At the same time, rank-and-file committees among autoworkers in both North America and Europe “must be expanded to include every key factory, giving workers the power to shut down the global industry,” the IWA-RFC statement declared.

For an industrial and political counter-offensive

An industrial counter-offensive by the working class must be combined with a political fight by the working class for socialism, including the transformation of the giant auto corporations into public utilities, collectively owned and democratically controlled by the working class. 

Addressing the broader issues, Tom, a Stellantis worker at the Sterling Heights Assembly Plant (SHAP) in suburban Detroit, said:

The job cuts in Toledo are bad. At SHAP, we know, even more cuts are coming. It’s happening throughout the economy. People are coming to work and finding out that their plant is closing, and they’re being laid off after working 20 years. This shouldn’t be happening.

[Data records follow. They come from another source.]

(** * MSGAI-ZA: the audit-protocol state machine

    A shallow embedding of the state store, the vibration gauge and the
    ledger acts of

      - js/core_logic.js   (getCurrentState, saveSystemState, addVibration,
                            decayVibration, resetVibration)
      - js/audit_acts.js   (actForcedHalt, actRestart, handleCreateAccountAct,
                            validateAct, actTransfer, actMintCurrency,
                            actExchangeCurrency)
      - js/infra_acts.js   (actAdjustSupply)

    Modelling conventions.

    - A JavaScript number is an extended rational: [NaN], the two
      infinities, or a finite rational.  Rounding, overflow and the sign of
      zero are not modelled; [NaN] propagation, comparisons with [NaN],
      division by zero and [Infinity - Infinity] follow IEEE 754.
    - A property read [obj[key]] returns an [option]: [None] is
      [undefined].  [ToNumber] and [or0] are the coercions the source relies
      on ([undefined - x], [undefined < x], [x || 0]).
    - A value that is a string, [null] or [undefined] (an id read from a
      form field) is an [option string].
    - An account is its [id], its [name] and the map of its remaining
      properties, the balances; currency codes are assumed to differ from
      the property names [id] and [name].
    - The acts are [async]; they are modelled run to completion, one at a
      time.  [updateDoc] is the persistence collaborator: the model records
      each patch handed to it.  [logToConsole] appends to the console.
    - The values the acts read from the DOM and [Date.now()] are arguments. *)

From Stdlib Require Import QArith Qabs Lqa Bool.
From stdpp Require Import gmap strings list.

The UAW president is on the campaign trail for Harris when thousands of jobs are being eliminated throughout the Midwest. A lot of workers said they were for Harris until Fain showed up. Fain didn’t do anything to protect our jobs, and people are fed up with him. He didn’t go to Biden and say we need a solution.

Trump was able to capitalize on that. He got people who were losing their jobs, who were hurricane victims who didn’t get anything but a $750 check. Now, he’s saying he is going to roll back emission policies, and this will make the auto industry boom again. He is going to let Elon Musk get a monopoly on EVs, so he can get even richer.

Stellantis can’t keep up, and it’s guaranteed that the company is going to be sold to someone else. The people with the money and power who run this country are shifting to something else, but we don’t know what it is. We’re going to have to fight them. We can’t just keep switching between one party and the other. Nobody in the government is in there for us.